Upon completion of the class, he received orders to Fort Hood, Texas. Once Day got settled in at his new duty station, he began to box; this time for the All-Army Boxing Team. As much as he didn't want to admit it, Day said he began to see his father in himself,

"I was becoming more and more like my father as I got older," said Day. "I didn't like it, but at the same time, I couldn't help it."

During Day's first enlistment, he was involved in Operation Dust Off America, a mission that involved burning fields of marijuana in South and Central America, in conjunction with other governments.

After the operation, Day returned to Fort Hood. His three-year enlistment came to an end and he decided to re-enlist. Day was promoted to corporal, but it seemed to stop there.

"I had a real problem with the Army's promotion system," said Day. "Kids would come out of basic training as E-4's, then pick up sergeant soon after. There were soldiers in positions of leadership who weren't ready for such responsibility."

Day's time for promotion came up several times, yet he was never promoted to sergeant. He opted not to re-enlist.

Day found himself missing the military. He thought about what his father had been saying his whole life and decided to give it a shot.

"I decided to join the Corps almost two years before I was allowed to come in," said Day. "I was still attached to a reserve unit in Pittsburgh, and they wouldn't release me to become an active duty Marine. My father and I even called my congressman, and the Army wouldn't let me go."

Finally, Day decided to contact a Marine recruiter to see what could be done. The recruiter said it would be no problem and he would get the paper work. Skeptical, Day agreed and said he wanted to leave for basic training as soon as possible.

"I didn't think the recruiter could get me released from my unit, but he followed through," said Day. "That was one of the first things that really impressed me about the Marine Corps."

Day didn't hesitate to leave for basic training. He arrived in February and was immediately appointed as the guide for his platoon.

"My experience helped me understand how things worked," said Day. "I expected a lot from Marine Corps boot camp, and the Marines delivered."

His experience helped him so much, Day was selected as the company honorman, the recruit who led and performed the best while in basic training.

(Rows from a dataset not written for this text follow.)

Lemma scale_bytes_nonneg d b nb kb rec rb scales :
  dims_ok d → (∀ s, b = Some s → 0 ≤ s) → scale_block_counts d (default (k_padded d) b) = Ok (nb, kb) →
  scale_record_count nb kb = Ok rec → (∃ s, repack_record_bytes s = Ok rb) →
  scale_region_bytes rec rb = Ok scales → 0 ≤ scales.
Proof.
  intros Hd Hb Hc Hrec [s Hrb] Hsc. unfold scale_block_counts in Hc.
  destruct (_ || _) eqn:Ho in Hc; [done|]. destruct (negb _) in Hc; [done|]. injection Hc as <- <-.
  assert (0 ≤ default (k_padded d) b) as Hb0.
  { destruct b; simpl; [by apply Hb|]. pose proof (do_k d Hd). lia. }
  apply orb_false_iff in Ho as [Hne%Z.eqb_neq _].
  pose proof (n_tiles_pos d Hd). pose proof (do_k d Hd).
  assert (0 ≤ k_padded d / default (k_padded d) b) by (apply Z.div_pos; lia).
  unfold scale_record_count in Hrec. apply ok_or_Ok in Hrec.
  destruct (checked_mul _ (n_tiles d) _) as [x|] eqn:Hx; [|done]. apply checked_mul_Some in Hx as [-> _].
  simpl in Hrec. apply checked_mul_Some in Hrec as [-> _].
  unfold scale_region_bytes in Hsc. destruct (rb =? 0); [done|].
  apply ok_or_Ok, checked_mul_Some in Hsc as [-> _].
  assert (0 ≤ rb) by (destruct s; injection Hrb as <-; lia). unfold TILE_N. nia.
Qed.
Lemma tensor_code_from code : tensor_code (tensor_from_code code) = code.
Proof.
  assert (tensor_code (match r9v_from_code code with Some s => R9v s | None => Unknown code end) = code).
  { destruct (r9v_from_code code) eqn:H; [|done]. by apply r9v_from_code_Some. }
  unfold tensor_from_code.
  repeat match goal with |- tensor_code (match ?p with _ => _ end) = _ => is_var p; destruct p end; done.
Qed.

Lemma parses_tensor : parses (λ t e, e = encode_tensor t ∧ tensor_ok t) read_tensor.
Proof.
  unfold read_tensor. eapply parses_bind; [apply parses_str|]. intros n e [-> Hs]. cbv beta.
  eapply parses_bind; [apply (parses_uint 4)|]. intros nd e [-> Hnd]. cbv beta.
  eapply parses_bind; [apply (parses_many (λ x e, e = le_bytes 8 x ∧ is_u64 x))|]; [|lia|].
  { eapply parses_mono; [|apply (parses_uint 8)]. intros x e [-> Hx]. unfold is_u64, U64_MAX.
    split; [split; [done|lia]|]. rewrite length_le_bytes. lia. }
  intros dims e (es & HF & Hl & ->). apply Forall2_encoded in HF as [-> HF]. cbv beta.
  eapply parses_bind; [apply (parses_uint 4)|]. intros code e [-> Hc]. cbv beta.
  eapply parses_map; [apply (parses_uint 8)|]. intros off e [-> Ho]. cbv beta.
  unfold encode_tensor, tensor_ok, dtype_ok. cbn [t_name t_dims t_dtype t_offset].
  rewrite tensor_code_from, Hl. unfold is_u64, is_u32, U32_MAX, U64_MAX in *. split; [done|].
  split_and!; try done; lia.
Qed.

"The Army gave (Day) a building block. We gave him extra tools to sharpen his skills as a Marine," said Staff Sgt. Kevin MacCheyne, senior drill instructor, Platoon 3069, Company K. "His maturity also gained him the respect of the other recruits. He's 27; most of them are 18. He came here with a basic idea of what the military is like and that really helped him."

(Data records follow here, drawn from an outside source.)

(* ===== verification/GgufWriter.v ===== *)
(** * Writing a GGUF file

    [GgufWriter] of [crates/r9v-format/src/container.rs]: adding entries and
    tensors, and emitting the file, the native checks included. *)

From S2P Require Import Prelude Bytes Format Tiles Permute Regions Gguf GgufFile.

#[global] Open Scope Z_scope.

Record OutTensor : Type := {
  o_name : list Z;
  o_shape : list Z;
  o_dtype : TensorType;
  o_data : list Z;
}.

Record GgufWriter : Type := {
  w_kvs : list KvEntry;
  w_tensors : list OutTensor;
  w_alignment : Z;
}.
Abbreviation writer := (stm GgufWriter FormatError).

Definition writer_new : GgufWriter :=
  {| w_kvs := []; w_tensors := []; w_alignment := GGUF_DEFAULT_ALIGNMENT |}.

Definition with_alignment (w : GgufWriter) (alignment : Z) : FormatResult GgufWriter :=
  if (alignment =? 0) || negb (is_power_of_two alignment) then Err (InvalidAlignment alignment)
  else Ok {| w_kvs := w_kvs w; w_tensors := w_tensors w; w_alignment := alignment |}.

Definition check_array_item (k : list Z) (elem : KvType) (item : KvValue) : FormatResult unit :=
  match item with
  | VArray _ _ => Err (Malformed 0 (msg "metadata key {key:?}: nested arrays are not valid GGUF metadata" [Str k]))
  | _ => if negb (bool_decide (kv_type item = elem))
         then Err (KvTypeMismatch k (kv_type_name (kv_type item)) (kv_type_name elem))
         else Ok tt
  end.

Definition check_array (k : list Z) (v : KvValue) : FormatResult unit :=
  match v with
  | VArray elem items =>
      if bool_decide (elem = KtArray)
      then Err (Malformed 0 (msg "metadata key {key:?}: declared array element type cannot be Array" [Str k]))
      else oforM (check_array_item k elem) items
  | _ => Ok tt
  end.

Definition add_kv (k : list Z) (v : KvValue) : writer unit :=
  let! w := sget in
  if existsb (λ e, bool_decide (key e = k)) (w_kvs w) then sfail (DuplicateKey k)
  else
    let! _ := slift (check_array k v) in
    smodify (λ w, {| w_kvs := w_kvs w ++ [{| key := k; value := v |}]; w_tensors := w_tensors w;
                     w_alignment := w_alignment w |}).

Definition invalid_shape (name shape : list Z) (dtype : TensorType) : FormatError :=
  Malformed 0 (msg "tensor {name:?}: invalid shape {shape:?} for type {dtype:?}"
                 (Str name :: Nums shape :: tensor_type_name dtype)).

(** The length an [L1] entry of 16-bit elements has, if it has one. *)
Definition l1_half_len (dims : list Z) : option Z :=
  k ← (d0 ← head dims; try_from U32_MAX d0);
  n ← (if (length dims =? 1)%nat then Some 1 else p ← checked_product (tail dims); try_from U32_MAX p);
  match dims_new n k None with
  | Ok d => match value_region_bytes d Half16 with
            | Ok vb => align_up vb NATIVE_ALIGNMENT
            | _ => None
            end
  | _ => None
  end.

(** The checks of [add_tensor] on the data, by type. *)
Definition check_tensor_data (name shape : list Z) (dtype : TensorType) (data : list Z) : FormatResult unit :=
  let file_dims := rev shape in
  let actual := len data in
  match dtype with
  | R9v _ =>
      if bool_decide (data = []) || negb (is_multiple_of actual NATIVE_ALIGNMENT)
      then Err (LengthMismatch "native tensor data" NATIVE_ALIGNMENT actual)
      else Ok tt
  | TF16 | TBF16 =>
      let* wire_len := ok_or (data_nbytes dtype file_dims) (invalid_shape name shape dtype) in
      let* l0_len := ok_or (align_up wire_len NATIVE_ALIGNMENT)
                       (FmtOverflow "tensor l0 len" (msg "wire_len={wire_len}" [Num wire_len])) in
      if (actual =? wire_len) || (actual =? l0_len) || bool_decide (l1_half_len file_dims = Some actual) then Ok tt
      else Err (LengthMismatch "tensor data" wire_len actual)
  | TF32 =>
      let* wire_len := ok_or (data_nbytes dtype file_dims) (invalid_shape name shape dtype) in
      let l0_len := if (length file_dims =? 1)%nat then align_up wire_len NATIVE_ALIGNMENT else None in
      if (actual =? wire_len) || bool_decide (l0_len = Some actual) then Ok tt
      else Err (LengthMismatch "tensor data" wire_len actual)
  | dtype =>
      match quant_size dtype with
      | Some (block_len, _) =>
          let* d0 := vec_get file_dims 0 in
          if (block_len =? 0) || negb (is_multiple_of d0 block_len)
          then Err (Malformed 0 (msg "tensor {name:?}: innermost dimension {file_dim0} is not a multiple of block length {block_len}"
                                   [Str name; Num d0; Num block_len]))
          else
            let* expected := ok_or (data_nbytes dtype file_dims) (invalid_shape name shape dtype) in
            if negb (expected =? actual) then Err (LengthMismatch "tensor data" expected actual) else Ok tt
      | None => Err (Malformed 0 (msg "tensor {name:?}: unsupported type {dtype:?}" (Str name :: tensor_type_name dtype)))
      end
  end.

Definition check_shape (name shape : list Z) : FormatResult unit :=
  if bool_decide (shape = []) then Err (Malformed 0 (msg "tensor {name:?}: shape cannot be empty" [Str name]))
  else if existsb (λ d, d =? 0) shape
  then Err (Malformed 0 (msg "tensor {name:?}: shape contains zero dimension" [Str name]))
  else Ok tt.

Definition add_tensor (name shape : list Z) (dtype : TensorType) (data : list Z) : writer unit :=
  let! w := sget in
  if existsb (λ t, bool_decide (o_name t = name)) (w_tensors w)
  then sfail (DuplicateTensor (msg "{}" [Str name]))
  else
    let! _ := slift (check_shape name shape) in
    let! _ := slift (check_tensor_data name shape dtype data) in
    smodify (λ w, {| w_kvs := w_kvs w;
                     w_tensors := w_tensors w ++ [{| o_name := name; o_shape := shape; o_dtype := dtype; o_data := data |}];
                     w_alignment := w_alignment w |}).

(** [kvs.iter().find(..)]. *)
Definition find_kv (kvs : list KvEntry) (k : list Z) : option KvValue :=
  value <$> (snd <$> list_find (λ e, key e = k) kvs).
Definition writer_kv (w : GgufWriter) (k : list Z) : option KvValue := find_kv (w_kvs w) k.

Definition writer_native (w : GgufWriter) : bool :=
  native_tables (map key (w_kvs w)) (map o_dtype (w_tensors w)).

(** ** Emitting *)

Definition check_len (what : string) (expected got : Z) : FormatResult unit :=
  if negb (got =? expected) then Err (LengthMismatch what expected got) else Ok tt.

(** [r9v.format_version] and [r9v.layout_id] of a native file. *)
Definition emit_version (w : GgufWriter) : FormatResult unit :=
  match writer_kv w (lit "r9v.format_version") with
  | Some (VU32 v) => accept_format_version (Some v)
  | Some other => Err (mismatch (lit "r9v.format_version") other "UINT32")
  | None => Err (MissingKey (lit "r9v.format_version"))
  end.

Definition emit_layout (w : GgufWriter) : FormatResult Layout :=
  match writer_kv w (lit "r9v.layout_id") with
  | Some (VStr s) => layout_from_name (canonical_layout s)
  | Some other => Err (mismatch (lit "r9v.layout_id") other "STRING")
  | None => Err (MissingKey (lit "r9v.layout_id"))
  end.

Definition emit_scheme (lookup : lookup_fn) (name : list Z) (scheme : SchemeId) : FormatResult unit :=
  let scheme_key := tensor_key name ".scheme" in
  match lookup scheme_key with
  | Some (VStr s) =>
      if negb (bool_decide (s = lit (scheme_name scheme)))
      then Err (Malformed 0 (msg "tensor {:?} declared scheme {:?}, expected {:?} (Spec 2 §4)"
                               [Str name; Str s; Name (scheme_name scheme)]))
      else Ok tt
  | Some other => Err (mismatch scheme_key other "STRING")
  | None => Ok tt
  end.

(** [F32] of the writer: the first extent is the element count. *)
Definition emit_f32_bytes (lookup : lookup_fn) (name : list Z) (dims : list Z) : FormatResult Z :=
  let* _ := check_unquantized lookup name TF32 in
  if negb (length dims =? 1)%nat
  then Err (Malformed 0 (msg "native F32 tensor {:?} must be 1D (got {} dims; Spec 2 §3.3)" [Str name; Num (len dims)]))
  else
    let* roles := parse_tensor_roles lookup name in
    let* _ :=
      match roles with
      | Some [RVector] => Ok tt
      | Some roles => Err (Malformed 0 (msg "native F32 tensor {:?} declared roles {:?}, expected explicitly [vector] (Spec 2 §3.3, §4)"
                                          [Str name; Names (map role_debug roles)]))
      | None => Err (Malformed 0 (msg "native F32 tensor {:?} is missing required explicit role [vector] (Spec 2 §3.3, §4)"
                                    [Str name]))
      end in
    let* d0 := vec_get dims 0 in
    let* values := ok_or (checked_mul U64_MAX d0 4)
                     (FmtOverflow "tensor values_bytes" (msg "tensor {:?}" [Str name])) in
    let* entry := padded_entry values in
    let* _ := validate_explicit_regions_retained lookup name entry in
    Ok entry.

(** The checks on one tensor of a native file. *)
Definition emit_native_tensor (lookup : lookup_fn) (global : Layout) (t : OutTensor) : FormatResult unit :=
  let name := o_name t in
  let dims := rev (o_shape t) in
  let got := len (o_data t) in
  match o_dtype t with
  | R9v scheme =>
      let* k := dim_k name dims in
      let* n := dim_n name dims in
      let* _ := emit_scheme lookup name scheme in
      let* regions := r9v_regions lookup (Ok global) name dims scheme n k in
      check_len "native tensor data" (er_entry_bytes regions) got
  | (TF16 | TBF16) as dtype =>
      let* entry := half_entry_bytes lookup (Ok global) "tensor elems" name dims dtype in
      check_len "native tensor data" entry got
  | TF32 =>
      let* entry := emit_f32_bytes lookup name dims in
      check_len "native tensor data" entry got
  | dtype => Err (unsupported_native name dtype)
  end.

Definition emit_standard_tensor (t : OutTensor) : FormatResult unit :=
  match data_nbytes (o_dtype t) (rev (o_shape t)) with
  | Some expected => check_len "tensor data" expected (len (o_data t))
  | None => Ok tt
  end.

(** Everything checked before a byte is written. *)
Definition emit_checks (w : GgufWriter) : FormatResult unit :=
  if writer_native w then
    let* _ := if negb (w_alignment w =? 4096) then Err (InvalidAlignment (w_alignment w)) else Ok tt in
    let* _ := emit_version w in
    let* global := emit_layout w in
    oforM (emit_native_tensor (writer_kv w) global) (w_tensors w)
  else oforM emit_standard_tensor (w_tensors w).

(** The tensor table: each offset advances by the padded size before it. *)
Definition table_step (alignment : Z) (acc : Z * list TensorInfo) (t : OutTensor) : FormatResult (Z * list TensorInfo) :=
  let '(offset, rows) := acc in
  let row := {| t_name := o_name t; t_dims := rev (o_shape t); t_dtype := o_dtype t; t_offset := offset |} in
  let size := len (o_data t) in
  let* offset := ok_or (padded ← align_up size alignment; checked_add U64_MAX offset padded)
    (FmtOverflow "tensor table offset" (msg "tensor {:?} size={size}" [Str (o_name t); Num size])) in
  Ok (offset, rows ++ [row]).

Definition tensor_table (w : GgufWriter) : FormatResult (Z * list TensorInfo) :=
  ofoldM (table_step (w_alignment w)) (0, []) (w_tensors w).

(** [out.resize(out.len() + pad, 0)]. *)
Definition pad_zeros (n : Z) : list Z := replicate (Z.to_nat n) 0.

Definition padded_data (alignment : Z) (t : OutTensor) : FormatResult (list Z) :=
  let size := len (o_data t) in
  let* padded := ok_or (align_up size alignment)
    (FmtOverflow "tensor data padding" (msg "tensor {:?} size={size}" [Str (o_name t); Num size])) in
  Ok (o_data t ++ pad_zeros (padded - size)).

(** The header and the metadata table. *)
Definition encode_head (w : GgufWriter) : list Z :=
  le_bytes 4 GGUF_MAGIC ++ le_bytes 4 GGUF_VERSION ++ le_bytes 8 (len (w_tensors w)) ++
  le_bytes 8 (len (w_kvs w)) ++ concat (map encode_kv (w_kvs w)).

Definition emit (w : GgufWriter) : FormatResult (list Z) :=
  let* _ := emit_checks w in
  let* (_, rows) := tensor_table w in
  let out := encode_head w ++ concat (map encode_tensor rows) in
  let* start := ok_or (align_up (len out) (w_alignment w))
    (FmtOverflow "data section padding" (msg "header_len={}" [Num (len out)])) in
  let* data := oflatM (padded_data (w_alignment w)) (w_tensors w) in
  Ok (out ++ pad_zeros (start - len out) ++ data).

Day said he now understands why his father wanted him to be a Marine. There are small differences that may not seem important to those who haven't experienced them, according to Day.

"When I was picked as the honorman, the other guides and I got to eat a meal with the company first sergeant and the company officers," said Day. "We were able to ask questions about the Corps and talk to them in a relaxed environment. That doesn't happen in the Army."

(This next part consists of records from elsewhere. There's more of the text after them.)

(* ===== verification/RepackBlock.v ===== *)
(** * Wire blocks read back

    The bytes of a wire block are regrouped by shifts and masks.  A small
    reflective prover tracks where every bit of such an expression comes from;
    with it, every type's block is shown to be put together again from its
    values and its scale record. *)

From S2P Require Import Prelude Bytes Format Tiles Permute LaneCodec Ggml Repack.

Import GgmlType.

#[global] Open Scope Z_scope.

(** ** Bits of shift and mask expressions *)

(** Expressions over the bytes [b i] of a block. *)
Inductive bexp : Type :=
| BZero
| BByte (i : Z)
| BAnd (e : bexp) (m : Z)
| BOr (e f : bexp)
| BXor (e : bexp) (m : Z)
| BShl (e : bexp) (k : Z)
| BShr (e : bexp) (k : Z)
| BMod (e : bexp) (m : Z)
| BDiv (e : bexp)
| BCat (e f : bexp).

(** A bit: a constant, or a bit of a byte, perhaps inverted. *)
Inductive sbit : Type := Bit (c : bool) | Src (neg : bool) (i k : Z).

#[global] Instance sbit_eq_dec : EqDecision sbit.
Proof. solve_decision. Defined.

Definition invert (s : sbit) : sbit :=
  match s with Bit c => Bit (negb c) | Src neg i k => Src (negb neg) i k end.

Definition sbit_or (s t : sbit) : option sbit :=
  match s, t with
  | Bit true, _ | _, Bit true => Some (Bit true)
  | Bit false, u | u, Bit false => Some u
  | _, _ => if decide (s = t) then Some s else None
  end.

Fixpoint bits_or (l k : list sbit) : option (list sbit) :=
  match l, k with
  | [], u | u, [] => Some u
  | s :: l, t :: k => u ← sbit_or s t; us ← bits_or l k; Some (u :: us)
  end.

Definition bits_and (l : list sbit) (m : Z) : list sbit :=
  imap (λ k s, if Z.testbit m (Z.of_nat k) then s else Bit false) l.
Definition bits_xor (l : list sbit) (m : Z) : list sbit :=
  imap (λ k s, if Z.testbit m (Z.of_nat k) then invert s else s) l.
Definition widen (n : nat) (l : list sbit) : list sbit := l ++ replicate (n - length l) (Bit false).

(** The bits of an expression, lowest first. *)
Fixpoint bits (e : bexp) : option (list sbit) :=
  match e with
  | BZero => Some []
  | BByte i => Some (map (λ k, Src false i (Z.of_nat k)) (seqn 8))
  | BAnd e m => l ← bits e; Some (bits_and l m)
  | BOr e f => l ← bits e; k ← bits f; bits_or l k
  | BXor e m => l ← bits e; if (0 <=? m) && (m <? 256) then Some (bits_xor (widen 8 l) m) else None
  | BShl e k => l ← bits e; if 0 <=? k then Some (replicate (Z.to_nat k) (Bit false) ++ l) else None
  | BShr e k => l ← bits e; if 0 <=? k then Some (drop (Z.to_nat k) l) else None
  | BMod e m => l ← bits e; if m =? 2 ^ Z.log2 m then Some (take (Z.to_nat (Z.log2 m)) l) else None
  | BDiv e => l ← bits e; Some (drop 8 l)
  | BCat e f => l ← bits e; k ← bits f; if (length l <=? 8)%nat then Some (widen 8 l ++ k) else None
  end.
Lemma records_loop_Ok n_blocks :
  (n_rows ≤ n_blocks * 16)%nat →
  ∃ scales, records_loop record_of wire n_rows n_blocks row_blocks row_blocks bytes record = Ok scales ∧
    length scales = (n_blocks * row_blocks * 16 * record)%nat ∧
    ∀ row b, (row < n_rows)%nat → (b < row_blocks)%nat →
      segment (((row / 16 * row_blocks + b) * 16 + row mod 16) * record) record scales = record_at row b.
Proof using Hcodec Hlen Hbytes.
  intros Hn. unfold records_loop. set (total := (n_blocks * row_blocks * 16 * record)%nat).
  assert (∀ nb kb row : nat, (nb < n_blocks → kb < row_blocks → row < 16 →
    ((nb * row_blocks + kb) * 16 + row) * record + record ≤ total)%nat) as Hle.
  { intros nb kb row Hnb Hkb Hrow. unfold total.
    assert (nb * row_blocks + kb < n_blocks * row_blocks)%nat by nia.
    assert ((nb * row_blocks + kb) * 16 + row < n_blocks * row_blocks * 16)%nat by lia. nia. }
  set (zero := replicate total 0).
  set (rec := λ '(nb, kb, row), let source := (nb * 16 + row)%nat in
     if (source <? n_rows)%nat then record_at source kb else replicate record 0).
  destruct (fill_Ok (E:=FormatError) (λ '(nb, kb, row), (((nb * row_blocks + kb) * 16 + row) * record)%nat) record rec
    (λ out '(nb, kb, row),
       let source := (nb * 16 + row)%nat in
       let dest := (((nb * row_blocks + kb) * 16 + row) * record)%nat in
       if (source <? n_rows)%nat then
         let base := ((source * row_blocks + kb) * bytes)%nat in
         let* block := index_slice base (base + bytes) wire in
         let* scratch := record_of block in
         copy_into dest (dest + record) scratch out
       else Ok out) total zero
    (list_prod (list_prod (seqn n_blocks) (seqn row_blocks)) (seqn 16)) zero) as (scales & Hf & Hl & Hin & _ & _).
  - apply length_replicate.
  - apply NoDup_list_prod; [apply NoDup_list_prod|]; apply NoDup_seqn.
  - intros [[nb kb] row] [[Hnb Hkb]%cells_bound Hrow%elem_of_seqn]%elem_of_list_prod'. split; [by apply Hle|].
    simpl. destruct (Nat.ltb_spec (nb * 16 + row) n_rows) as [Hs|Hs]; [by apply block_facts|apply length_replicate].
  - intros [[nb kb] row] [[nb' kb'] row'] [[Hnb Hkb]%cells_bound Hrow%elem_of_seqn]%elem_of_list_prod'.
    intros [[Hnb' Hkb']%cells_bound Hrow'%elem_of_seqn]%elem_of_list_prod' Hne.
    apply index_apart. intros Heq. apply Hne. assert (row = row' ∧ nb * row_blocks + kb = nb' * row_blocks + kb')%nat as [-> Hk] by lia.
    assert (nb = nb') as -> by nia. do 2 f_equal. lia.
  - intros [[nb kb] row] dst [[Hnb Hkb]%cells_bound Hrow%elem_of_seqn]%elem_of_list_prod' Hd Hz. simpl.
    specialize (Hle nb kb row Hnb Hkb Hrow).
    destruct (Nat.ltb_spec (nb * 16 + row) n_rows) as [Hs|Hs].
    + destruct (block_facts _ kb Hs Hkb) as (Hsl & _ & Hrec & _ & Hlr & _). rewrite Hsl. simpl. rewrite Hrec. simpl.
      apply copy_into_Ok; [done|lia].
    + f_equal. symmetry. assert (replicate record 0 = segment (((nb * row_blocks + kb) * 16 + row) * record) record dst) as ->.
      { rewrite Hz. unfold segment, zero. rewrite drop_replicate, take_replicate. f_equal. lia. }
      unfold splice. rewrite length_segment by lia. unfold segment.
      rewrite <- drop_drop. by rewrite !take_drop.
  - done.
  - exists scales. rewrite ofoldM_nested3. split_and!; [exact Hf|done|].
    intros row b Hr Hb. pose proof (Nat.div_mod row 16 ltac:(lia)). pose proof (Nat.mod_upper_bound row 16 ltac:(lia)).
    etransitivity; [apply (Hin (row / 16, b, row mod 16)%nat)|].
    + apply elem_of_list_prod'. split; [apply cells_bound; split; [|done]|by apply elem_of_seqn].
      apply Nat.div_lt_upper_bound; lia.
    + unfold rec. replace (row / 16 * 16 + row mod 16)%nat with row by lia. by rewrite (proj2 (Nat.ltb_lt _ _)).
Qed.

Day enlisted as an infantryman, but as the company honorman, he is allowed to choose any job he wants. He said he wants to become a reconnaissance Marine.

"I am extremely proud of my son, but I always have been," said James A. Day Sr., his father. "I am honored that he is following in my footsteps and experiencing the Corps for himself."




Lance Cpl. James A. Day Jr., guide, Platoon 3069, Company K, practices for the graduation ceremony. At the ceremony, the guides return the guidons to their drill instructors to symbolize the disbanding of the platoon from recruit training.